[Saved entries]
(* ===== verification/Sha256.v ===== *)
(** [str.encode()] and [hashlib.sha256(...).hexdigest()].

    A Python string is modelled by the list of its code points, kept below 256
    (a Rocq [string]); its UTF-8 bytes are a list of [N].  The digest is the
    FIPS 180-4 function itself, so every digest of the model evaluates.  No
    theorem of the development assumes that it has no collisions: where two
    requests have to be told apart by their digests the statement offers the
    collision as the alternative ([collision]). *)

From S2P Require Import Prelude.
From Stdlib Require Import NArith Ascii.

Open Scope N_scope.

(** ** UTF-8 *)

Definition utf8_char (c : ascii) : list N :=
  let n := N_of_ascii c in
  if n <? 128 then [n] else [N.lor 192 (N.shiftr n 6); N.lor 128 (N.land n 63)].

(** [value.encode()] *)
Fixpoint encode (s : string) : list N :=
  match s with
  | EmptyString => []
  | String c s' => utf8_char c ++ encode s'
  end.

(** ** SHA-256 *)

Definition mask32 : N := 4294967295.
Definition add32 (x y : N) : N := N.land (x + y) mask32.
Definition rotr (n x : N) : N :=
  N.lor (N.shiftr x n) (N.land (N.shiftl x (32 - n)) mask32).
Definition not32 (x : N) : N := N.lxor x mask32.

Definition Ch x y z := N.lxor (N.land x y) (N.land (not32 x) z).
Definition Maj x y z := N.lxor (N.lxor (N.land x y) (N.land x z)) (N.land y z).
Definition bsig0 x := N.lxor (N.lxor (rotr 2 x) (rotr 13 x)) (rotr 22 x).
Definition bsig1 x := N.lxor (N.lxor (rotr 6 x) (rotr 11 x)) (rotr 25 x).
Definition ssig0 x := N.lxor (N.lxor (rotr 7 x) (rotr 18 x)) (N.shiftr x 3).
Definition ssig1 x := N.lxor (N.lxor (rotr 17 x) (rotr 19 x)) (N.shiftr x 10).

(** The first 64 primes, whose roots the constants of the function come from. *)
Definition primes : list N :=
  [2; 3; 5; 7; 11; 13; 17; 19; 23; 29; 31; 37; 41; 43; 47; 53;
   59; 61; 67; 71; 73; 79; 83; 89; 97; 101; 103; 107; 109; 113; 127; 131;
   137; 139; 149; 151; 157; 163; 167; 173; 179; 181; 191; 193; 197; 199; 211; 223;
   227; 229; 233; 239; 241; 251; 257; 263; 269; 271; 277; 281; 283; 293; 307; 311].

(** The largest [r] with [r ^ 3 <= n], built from its bit [k - 1] downwards. *)
Fixpoint cube_root_from (k : nat) (r n : N) : N :=
  match k with
  | O => r
  | S k' =>
      let r' := r + N.shiftl 1 (N.of_nat k') in
      cube_root_from k' (if r' * r' * r' <=? n then r' else r) n
  end.

(** The first 32 bits of the fractional part of the cube root of each prime. *)
Definition K256 : list N :=
  Eval vm_compute in
    map (fun p => N.land (cube_root_from 36 0 (N.shiftl p 96)) mask32) primes.

(** The first 32 bits of the fractional part of the square root of the first eight. *)
Definition H0_256 : list N :=
  Eval vm_compute in
    map (fun p => N.land (N.sqrt (N.shiftl p 64)) mask32) (firstn 8 primes).

(** Big-endian bytes of [n], [k] of them. *)
Fixpoint be_bytes (k : nat) (n : N) : list N :=
  match k with
  | O => []
  | S k' => N.land (N.shiftr n (8 * N.of_nat k')) 255 :: be_bytes k' n
  end.

(** Append 0x80, zeros, and the 64-bit length in bits. *)
Definition pad (msg : list N) : list N :=
  let len := length msg in
  let zeros := ((119 - Nat.modulo len 64) mod 64)%nat in
  msg ++ 128 :: repeat 0 zeros ++ be_bytes 8 (8 * N.of_nat len).

Fixpoint words (bs : list N) : list N :=
  match bs with
  | a :: b :: c :: d :: bs' =>
      N.lor (N.shiftl a 24) (N.lor (N.shiftl b 16) (N.lor (N.shiftl c 8) d)) :: words bs'
  | _ => []
  end.

(** The message schedule, newest word first. *)
Fixpoint extend (n : nat) (w : list N) : list N :=
  match n with
  | O => w
  | S n' =>
      let at_ i := nth i w 0 in
      extend n' (add32 (add32 (ssig1 (at_ 1%nat)) (at_ 6%nat)) (add32 (ssig0 (at_ 14%nat)) (at_ 15%nat)) :: w)
  end.

Definition schedule (block : list N) : list N := rev (extend 48 (rev block)).

Definition state8 : Type := N * N * N * N * N * N * N * N.

Definition round (st : state8) (kw : N * N) : state8 :=
  let '(a, b, c, d, e, f, g, h) := st in
  let t1 := add32 (add32 h (bsig1 e)) (add32 (Ch e f g) (add32 (fst kw) (snd kw))) in
  let t2 := add32 (bsig0 a) (Maj a b c) in
  (add32 t1 t2, a, b, c, add32 d t1, e, f, g).

Definition compress (hs : list N) (block : list N) : list N :=
  match hs with
  | [a; b; c; d; e; f; g; h] =>
      let '(a', b', c', d', e', f', g', h') :=
        fold_left round (combine K256 (schedule block)) (a, b, c, d, e, f, g, h) in
      [add32 a a'; add32 b b'; add32 c c'; add32 d d';
       add32 e e'; add32 f f'; add32 g g'; add32 h h']
  | _ => hs
  end.

Fixpoint blocks (fuel : nat) (hs : list N) (ws : list N) : list N :=
  match fuel, ws with
  | S fuel', _ :: _ => blocks fuel' (compress hs (firstn 16 ws)) (skipn 16 ws)
  | _, _ => hs
  end.

Definition sha256_words (msg : list N) : list N :=
  let ws := words (pad msg) in blocks (length ws) H0_256 ws.

(** The digest as bytes. *)
Definition sha256 (msg : list N) : list N := flat_map (be_bytes 4) (sha256_words msg).

(** ** Hexadecimal *)

Definition hex_digit (n : N) : ascii :=
  ascii_of_N (if n <? 10 then 48 + n else 87 + n).

(** [bytes.hex()] *)
Fixpoint hex (bs : list N) : string :=
  match bs with
  | [] => EmptyString
  | b :: bs' => String (hex_digit (N.shiftr b 4)) (String (hex_digit (N.land b 15)) (hex bs'))
  end.

Definition is_hex_digit (c : ascii) : bool :=
  let n := N_of_ascii c in
  ((48 <=? n) && (n <=? 57)) || ((97 <=? n) && (n <=? 102)).

Fixpoint all_chars (p : ascii → bool) (s : string) : bool :=
  match s with
  | EmptyString => true
  | String c s' => p c && all_chars p s'
  end.

(** [re.compile("^[0-9a-f]{64}$").fullmatch(s)] *)
Definition is_digest (s : string) : bool :=
  Nat.eqb (String.length s) 64 && all_chars is_hex_digit s.

(** ** The interface *)

Class Digest := {
  (** [hashlib.sha256(msg).hexdigest()] *)
  sha256_hex : list N → string;
  sha256_hex_shape : ∀ msg, is_digest (sha256_hex msg) = true;
}.

(** Two different messages with the same digest. *)
Definition collision {D : Digest} (x y : list N) : Prop :=
  x ≠ y ∧ sha256_hex x = sha256_hex y.

(** ** Shape of a digest *)

Lemma be_bytes_length k n : length (be_bytes k n) = k.
Proof. induction k; simpl; congruence. Qed.

Lemma be_bytes_lt k n : Forall (λ b, b < 256) (be_bytes k n).
Proof.
  induction k as [|k IH]; simpl; constructor; [|done].
  change 255 with (N.ones 8). rewrite N.land_ones.
  apply N.mod_lt. discriminate.
Qed.

Lemma hex_length bs : String.length (hex bs) = (2 * length bs)%nat.
Proof. induction bs as [|b bs IH]; simpl; [done|]. rewrite IH. lia. Qed.

Lemma hex_digit_ok n : n < 16 → is_hex_digit (hex_digit n) = true.
Proof.
  intros Hn.
  assert (∃ m, n = N.of_nat m ∧ (m < 16)%nat) as (m & -> & Hm).
  { exists (N.to_nat n). lia. }
  do 16 (destruct m as [|m]; [reflexivity|]). lia.
Qed.

Lemma hex_ok bs : Forall (λ b, b < 256) bs → all_chars is_hex_digit (hex bs) = true.
Proof.
  induction 1 as [|b bs Hb _ IH]; simpl; [done|].
  rewrite !hex_digit_ok, IH; [done| |].
  - change 15 with (N.ones 4). rewrite N.land_ones. apply N.mod_lt. discriminate.
  - rewrite N.shiftr_div_pow2. apply N.Div0.div_lt_upper_bound. lia.
Qed.

Lemma hex_is_digest bs :
  length bs = 32%nat → Forall (λ b, b < 256) bs → is_digest (hex bs) = true.
Proof.
  intros Hl Hb. unfold is_digest. rewrite hex_length, Hl, hex_ok by done. done.
Qed.

Lemma compress_length hs b : length hs = 8%nat → length (compress hs b) = 8%nat.
Proof.
  intros H. do 9 (destruct hs as [|? hs]; try discriminate H).
  unfold compress. by destruct (fold_left _ _ _) as [[[[[[[? ?] ?] ?] ?] ?] ?] ?].
Qed.

Lemma blocks_length fuel hs ws : length hs = 8%nat → length (blocks fuel hs ws) = 8%nat.
Proof.
  revert hs ws. induction fuel as [|fuel IH]; intros hs [|w ws] H; simpl; auto.
  apply IH, compress_length, H.
Qed.

Lemma bytes_of_words_length ws : length (flat_map (be_bytes 4) ws) = (4 * length ws)%nat.
Proof. induction ws as [|w ws IH]; [done|]. cbn [flat_map]. rewrite length_app, be_bytes_length, IH. simpl. lia. Qed.

Lemma bytes_of_words_lt ws : Forall (λ b, b < 256) (flat_map (be_bytes 4) ws).
Proof.
  induction ws as [|w ws IH]; [constructor|]. cbn [flat_map].
  apply Forall_app. split; [apply be_bytes_lt|done].
Qed.

Lemma sha256_shape msg : is_digest (hex (sha256 msg)) = true.
Proof.
  apply hex_is_digest; [|apply bytes_of_words_lt].
  unfold sha256. rewrite bytes_of_words_length. unfold sha256_words.
  by rewrite blocks_length.
Qed.

(** The real one. *)
#[export] Instance SHA256 : Digest | 10 :=
  {| sha256_hex msg := hex (sha256 msg); sha256_hex_shape := sha256_shape |}.

(** A checksum in the shape of a digest. *)
Definition checksum (msg : list N) : N :=
  fold_left (λ acc b, N.land (acc * 31 + b + 7) 65535) msg 1.

Lemma checksum_shape msg : is_digest (hex (be_bytes 32 (checksum msg))) = true.
Proof. apply hex_is_digest; [apply be_bytes_length|apply be_bytes_lt]. Qed.

Definition checksum_digest : Digest :=
  {| sha256_hex msg := hex (be_bytes 32 (checksum msg));
     sha256_hex_shape := checksum_shape |}.

(** Test vector of FIPS 180-4. *)
Example sha256_abc :
  @sha256_hex SHA256 (encode "abc") =
  "ba7816bf8f01cfea414140de5dae2223b00361a396177a9cb410ff61f20015ad"%string.
Proof. vm_compute. reflexivity. Qed.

Exercise instructions:
Return, with no change at all, every line in the entries above from the line containing "let ws := words" through the line containing "induction k as".

Answer section:
  let ws := words (pad msg) in blocks (length ws) H0_256 ws.

(** The digest as bytes. *)
Definition sha256 (msg : list N) : list N := flat_map (be_bytes 4) (sha256_words msg).

(** ** Hexadecimal *)

Definition hex_digit (n : N) : ascii :=
  ascii_of_N (if n <? 10 then 48 + n else 87 + n).

(** [bytes.hex()] *)
Fixpoint hex (bs : list N) : string :=
  match bs with
  | [] => EmptyString
  | b :: bs' => String (hex_digit (N.shiftr b 4)) (String (hex_digit (N.land b 15)) (hex bs'))
  end.

Definition is_hex_digit (c : ascii) : bool :=
  let n := N_of_ascii c in
  ((48 <=? n) && (n <=? 57)) || ((97 <=? n) && (n <=? 102)).

Fixpoint all_chars (p : ascii → bool) (s : string) : bool :=
  match s with
  | EmptyString => true
  | String c s' => p c && all_chars p s'
  end.

(** [re.compile("^[0-9a-f]{64}$").fullmatch(s)] *)
Definition is_digest (s : string) : bool :=
  Nat.eqb (String.length s) 64 && all_chars is_hex_digit s.

(** ** The interface *)

Class Digest := {
  (** [hashlib.sha256(msg).hexdigest()] *)
  sha256_hex : list N → string;
  sha256_hex_shape : ∀ msg, is_digest (sha256_hex msg) = true;
}.

(** Two different messages with the same digest. *)
Definition collision {D : Digest} (x y : list N) : Prop :=
  x ≠ y ∧ sha256_hex x = sha256_hex y.

(** ** Shape of a digest *)

Lemma be_bytes_length k n : length (be_bytes k n) = k.
Proof. induction k; simpl; congruence. Qed.

Lemma be_bytes_lt k n : Forall (λ b, b < 256) (be_bytes k n).
Proof.
  induction k as [|k IH]; simpl; constructor; [|done].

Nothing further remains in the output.